PROVIDED INFORMATION.
┄┄┄┄┄┄
(* ===== verification/ResultDemo.v ===== *)
(** The end of a run on the small concrete kernel: the theorem of [ResultSpec.v]
    applied after the construction of [CtlDemo.v], and a thread that registers
    twice and keeps only its second result file. *)
From S2P Require Import Prelude Uapi Buckets EffAddr KernelApi KTypes Tables Callchain Handlers Sampling HitSpec.
From S2P Require Import Lifecycle Session SessionInv RdModule CText AsmDecode Objdump ProcMaps Hotspots LoadTargets.
From S2P Require Import Manifest Effects TargetedCtl CtlInv CtlKernel CtlSpec CtlDemo ResultFiles ResultText ResultKernel ResultSpec.
Import Toy EffAddr AsmDecode Objdump ProcMaps LoadTargets Manifest TargetedCtl CtlInv CtlDemo.
Import ResultFiles ResultText ResultKernel ResultSpec.

Module ResultDemo.

Definition disk (path : text) : bool := true.
Definition no_residue (s : rd_wpctl_dwarf_snapshot) : text := [].
Abbreviation disk_os := (filed disk run_os).
Abbreviation disk_dev := (filed_device disk run_os ctl_dev).
Abbreviation disk_machine := ((run_machine, ∅) : @os disk_os).
Abbreviation disk_construct :=
  (@construct disk_os run_getenv demo_realpath run_link run_popen (Some run_maps) run_file 100
     (initial_profiler None true 8, disk_machine)).

Lemma disk_constructs :
  exists p st m fs, disk_construct = Some (Ok tt, (p, ((st, m), fs))) /\
    map_Forall (fun _ th => 0 <= t_tid th < 2147483648) (km_threads st) /\
    map_Forall (fun _ ses => zlen (s_threads ses) < 4294967296) (km_sessions st).
Proof.
  assert (H : match disk_construct with
              | Some (Ok _, (_, ((st, _), _))) =>
                  bool_decide (map_Forall (fun _ th => 0 <= t_tid th < 2147483648) (km_threads st)) &&
                  bool_decide (map_Forall (fun _ ses => zlen (s_threads ses) < 4294967296) (km_sessions st))
              | _ => false end = true) by (vm_compute; reflexivity).
  destruct disk_construct as [[[[]|] [p [[st m] fs]]]|]; [|done|done]; exists p, st, m, fs; split; [done|].
  apply andb_prop in H as [H1%bool_decide_eq_true H2%bool_decide_eq_true]; by split.
Qed.

Abbreviation disk_reachable :=
  (@ctl_reachable disk_os disk_dev run_getenv demo_realpath run_link run_popen (Some run_maps) run_file 100 None true 8).

Lemma disk_reached s : disk_construct = Some (Ok tt, s) -> disk_reachable s.
Proof.
  intros H; eapply (@reach_constructed disk_os disk_dev _ _ _ _ _ _ _ _ _ _ disk_machine); [|exact H].
  exact run_started_valid.
Qed.

Lemma destructor_writes_histograms_witness :
  exists p st m fs p' st' m' fs', disk_construct = Some (Ok tt, (p, ((st, m), fs))) /\
    destroy disk run_os no_residue demo_realpath (Some run_maps) (p, ((st, m), fs)) =
      Some (Ok None, (p', ((st', m'), fs'))) /\
    km_sessions st' !! pf_device_fd p = None /\
    exists ses, km_sessions st !! pf_device_fd p = Some ses /\
      forall j th, numbered ses st j th -> is_Some (fs' !! hist_path p (t_tid th)).
Proof.
  destruct disk_constructs as (p & st & m & fs & E & Htids & Hthreads).
  destruct (@destructor_writes_histograms toy_kernel toy_laws toy_values toy_user toy_user_laws events0 refs0 100 disk
    no_residue run_getenv demo_realpath run_link run_popen (Some run_maps) run_file 100 None true 8 p st m fs)
    as (p' & st' & m' & fs' & H1 & H2 & _ & ses & H4 & H5).
  - split; [lia|reflexivity|reflexivity|reflexivity|exact Htids|exact Hthreads|exact run_target_count].
  - exact (disk_reached _ E).
  - exists p, st, m, fs, p', st', m', fs'; split; [exact E|]; split; [exact H1|]; split; [exact H2|].
    exists ses; split; [exact H4|]; intros j th Hj; destruct (H5 j th Hj) as (k & th' & h & content & _ & _ & _ & _ & _ & H6 & _).
    exists content; exact H6.
Defined.

(** ** Two registrations of one thread *)

(** Thread 100 leaves and comes back: the module has two contexts for it. *)
Definition twice : option (result (option text) * (profiler * @os disk_os)) :=
  match disk_construct with
  | Some (Ok _, s) =>
      (unregister_current_thread 100;; register_current_thread 100;;
       destroy disk run_os no_residue demo_realpath (Some run_maps)) s
  | _ => None
  end.

(** The information file reports two threads; there is one histogram file and one
    pair file, those of the second context. *)
Example second_registration_overwrites :
  match twice with
  | Some (Ok None, (p, (_, fs))) =>
      bool_decide (key "thread_count" (txt "2") ∈ getlines NEWLINE (default [] (fs !! info_path p))) &&
      bool_decide (size fs = 3%nat)
  | _ => false
  end = true.
Proof. vm_compute; reflexivity. Qed.

End ResultDemo.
┄┄┄┄┄┄
EXERCISE PROMPT. Say how many lines of these records hold the string "ProcMaps", giving the number and no other words.

RESULT BELOW. 2